(Saved entries)
——
(** [df.to_dict(orient="records")]: one dictionary for each row; of two
    columns of one name the later wins. *)
Definition to_dict_records (df : DataFrame) : list (gmap string cell) :=
  map (fun r => foldl (fun m cv => <[fst cv := snd cv]> m) ∅
                      (zip_with pair (columns df) r)) (rows df).

(** [df[mask]] *)
Fixpoint select_rows (rs : list (list cell)) (mask : list bool) : list (list cell) :=
  match rs, mask with
  | r :: rs', m :: mask' => if m then r :: select_rows rs' mask' else select_rows rs' mask'
  | _, _ => []
  end.

(** [df.head(n)]: the first [n] rows, or all but the last [-n]. *)
Definition head (df : DataFrame) (n : Z) : DataFrame :=
  if 0 <=? n then mkDF (columns df) (take (Z.to_nat n) (rows df))
  else mkDF (columns df) (take (len df - Z.to_nat (- n)) (rows df)).

(** [df.columns] and [df[name]], for the functions that have parameters
    called [columns] and [column]. *)
Definition header (df : DataFrame) : list string := columns df.
Definition series (df : DataFrame) (name : string) : list cell := column df name.

(** [calculate_metrics] *)
Definition calculate_metrics (df : DataFrame) : res (gmap string cell) :=
  let metrics : gmap string cell := ∅ in
  metrics ← (if has_column df "Sales" then
               xs ← Metrics.numbers (column df "Sales");
               let metrics := <["total_sales" := Metrics.series_sum xs]> metrics in
               let metrics := <["avg_sales" := Metrics.series_mean xs]> metrics in
               let metrics := <["max_sales" := Metrics.series_max xs]> metrics in
               Ok (<["min_sales" := Metrics.series_min xs]> metrics)
             else Ok metrics);
  if has_column df "Quantity" then
    ys ← Metrics.numbers (column df "Quantity");
    let metrics := <["total_quantity" := Metrics.series_sum ys]> metrics in
    Ok (<["avg_quantity" := Metrics.series_mean ys]> metrics)
  else Ok metrics.

Section Service.

Variable gold : folder.

(** [(now - timestamp).total_seconds()] *)
Variable total_seconds : datetime -> datetime -> Q.

(** [df.query(filters)], with the exception it raises on an expression it
    cannot evaluate. *)
Variable query : DataFrame -> string -> res DataFrame.

(** [series.astype(str).str.contains(value, case=False, na=False)], with
    the exception it raises on a pattern it cannot compile. *)
Variable contains : list cell -> string -> res (list bool).

(** [str(e)] *)
Variable str_of_exn : exn -> string.

(** [load_table]: what it returns or raises, and the cache as it leaves
    it.  [now] is the reading of the clock in the call. *)
Definition load_table (table_name : string) (now : datetime) (c : cache)
  : response DataFrame * cache :=
  match file gold (table_name +:+ ".parquet") with
  | None =>
      (Raises (HTTPException 404 ("Table '" +:+ table_name +:+ "' not found")), c)
  | Some content =>
      let read :=
        match content with
        | Ok df => (Returns df, <[table_name := (df, now)]> c)
        | Raise e => (Raises (Unhandled e), c)
        end in
      match c !! table_name with
      | Some (df, timestamp) =>
          if Qlt_le_dec (total_seconds now timestamp) CACHE_TTL
          then (Returns df, c)
          else read
      | None => read
      end
  end.

(** The body of [query_table] once the table is loaded.  [columns] and
    [filters] are [None] when the request leaves them out; FastAPI admits a
    [limit] from 1 to 1000 and an [offset] that is not negative. *)
Definition query_rows (df : DataFrame) (columns : option (list string))
    (limit offset : nat) (filters : option string)
  : response (list (gmap string cell)) :=
  let filtered :=
    match filters with
    | Some (String a s) =>
        match query df (String a s) with
        | Ok df => Returns df
        | Raise e => Raises (HTTPException 400 ("Invalid filter: " +:+ str_of_exn e))
        end
    | _ => Returns df
    end in
  match filtered with
  | Raises err => Raises err
  | Returns df =>
      let selected :=
        match columns with
        | Some (c :: cs) =>
            let missing_cols :=
              List.filter (fun c => negb (has_column df c)) (c :: cs) in
            match missing_cols with
            | [] => Returns (mkDF (c :: cs) (map (project df (c :: cs)) (rows df)))
            | _ => Raises (HTTPException 400
                             ("Columns not found: " +:+ Gold.str_of_names missing_cols))
            end
        | _ => Returns df
        end in
      match selected with
      | Raises err => Raises err
      | Returns df =>
          let df_paginated :=
            mkDF (header df) (take limit (drop offset (rows df))) in
          Returns (to_dict_records df_paginated)
      end
  end.

(** [query_table], behind [verify_token]. *)
Definition query_table (x_api_key table_name : string) (columns : option (list string))
    (limit offset : nat) (filters : option string) (now : datetime) (c : cache)
  : response (list (gmap string cell)) * cache :=
  match verify_token x_api_key with
  | Raises err => (Raises err, c)
  | Returns _ =>
      match load_table table_name now c with
      | (Raises err, c) => (Raises err, c)
      | (Returns df, c) => (query_rows df columns limit offset filters, c)
      end
  end.

(** [get_metrics], behind [verify_token]. *)
Definition get_metrics (x_api_key table_name : string) (now : datetime) (c : cache)
  : response (gmap string cell) * cache :=
  match verify_token x_api_key with
  | Raises err => (Raises err, c)
  | Returns _ =>
      match load_table table_name now c with
      | (Raises err, c) => (Raises err, c)
      | (Returns df, c) =>
          match calculate_metrics df with
          | Ok metrics => (Returns metrics, c)
          | Raise e => (Raises (Unhandled e), c)
          end
      end
  end.

(** The loop of [search_tables] over the tables left, with the results so
    far.  [now] gives the reading of the clock when the table named is
    loaded. *)
Fixpoint search_loop (column value : string) (limit : Z) (now : string -> datetime)
    (tables : list string) (results : list (string * list (gmap string cell)))
    (c : cache) : response (list (string * list (gmap string cell))) * cache :=
  match tables with
  | [] => (Returns results, c)
  | table_name :: tables' =>
      match load_table table_name (now table_name) c with
      | (Raises err, c) => (Raises err, c)
      | (Returns df, c) =>
          if has_column df column then
            match contains (series df column) value with
            | Raise e => (Raises (Unhandled e), c)
            | Ok mask =>
                let matches := mkDF (header df) (select_rows (rows df) mask) in
                let results :=
                  match rows matches with
                  | [] => results
                  | _ => results ++ [(table_name, to_dict_records (head matches limit))]
                  end in
                search_loop column value limit now tables' results c
            end
          else search_loop column value limit now tables' results c
      end
  end.

(** [search_tables], behind [verify_token]. *)
Definition search_tables (x_api_key column value : string) (limit : Z)
    (now : string -> datetime) (c : cache)
  : response (list (string * list (gmap string cell))) * cache :=
  match verify_token x_api_key with
  | Raises err => (Raises err, c)
  | Returns _ => search_loop column value limit now (get_gold_tables gold) [] c
  end.

End Service.

End Api.

(** * The vocabulary of the statements *)

(** The batch of the null-gate example: four rows, one missing sale. *)
Definition null_gate_batch : DataFrame :=
  mkDF ["Sales"] [[VInt 100]; [VNull]; [VInt 200]; [VInt 300]].

(** Three rows, one missing sale: a null ratio of one third. *)
Definition one_third_batch : DataFrame :=
  mkDF ["Sales"] [[VNull]; [VInt 1]; [VInt 2]].

(** Eight hundred rows, seventeen missing sales: a null ratio of 0.02125,
    half way between 0.0212 and 0.0213. *)
Definition tie_batch : DataFrame :=
  mkDF ["Sales"] (replicate 17 [VNull] ++ replicate 783 [VInt 1]).

(** A null report that maps exactly the columns whose null ratio exceeds the
    threshold to that ratio. *)
Definition reports_null_ratios (df : DataFrame) (threshold : Q)
    (report : gmap string Q) : Prop :=
  forall col v,
    report !! col = Some v <->
    col ∈ columns df /\
    exists r, DataQuality.null_ratio (column df col) = Some r /\
              (threshold < r)%Q /\ (v == r)%Q.

(** The mean of the last [k] values of a series, as [Series.mean()] takes
    it. *)
Definition mean_of_last (k : nat) (xs : list (option Q)) : cell :=
  Metrics.series_mean (drop (length xs - k) xs).

(** The rolling average the claim describes: at position [i], the mean of
    the last [min (i + 1) w] values seen so far. *)
Definition partial_window_mean (w : nat) (xs : list (option Q)) (i : nat) : cell :=
  mean_of_last (Nat.min (i + 1) w) (take (i + 1) xs).

(** The state of the window agrees with the values [l] it holds. *)
Definition tracks (st : Z * Q) (l : list (option Q)) : Prop :=
  fst st = Z.of_nat (length (Metrics.present l)) /\
  (snd st == Metrics.Qsum (Metrics.present l))%Q.

(** The values in a window of [w] rows once position [i] has been
    processed. *)
Definition window_at (w : nat) (xs : list (option Q)) (i : nat) : list (option Q) :=
  drop (i + 1 - w) (take (i + 1) xs).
——
ABOUT THIS EXERCISE →
In the entries above, find the line with "Variable query : DataFrame" and the line with "(df, now)]> c)", then restate word for word both of them and every line between, with nothing more.

REPLY →
Variable query : DataFrame -> string -> res DataFrame.

(** [series.astype(str).str.contains(value, case=False, na=False)], with
    the exception it raises on a pattern it cannot compile. *)
Variable contains : list cell -> string -> res (list bool).

(** [str(e)] *)
Variable str_of_exn : exn -> string.

(** [load_table]: what it returns or raises, and the cache as it leaves
    it.  [now] is the reading of the clock in the call. *)
Definition load_table (table_name : string) (now : datetime) (c : cache)
  : response DataFrame * cache :=
  match file gold (table_name +:+ ".parquet") with
  | None =>
      (Raises (HTTPException 404 ("Table '" +:+ table_name +:+ "' not found")), c)
  | Some content =>
      let read :=
        match content with
        | Ok df => (Returns df, <[table_name := (df, now)]> c)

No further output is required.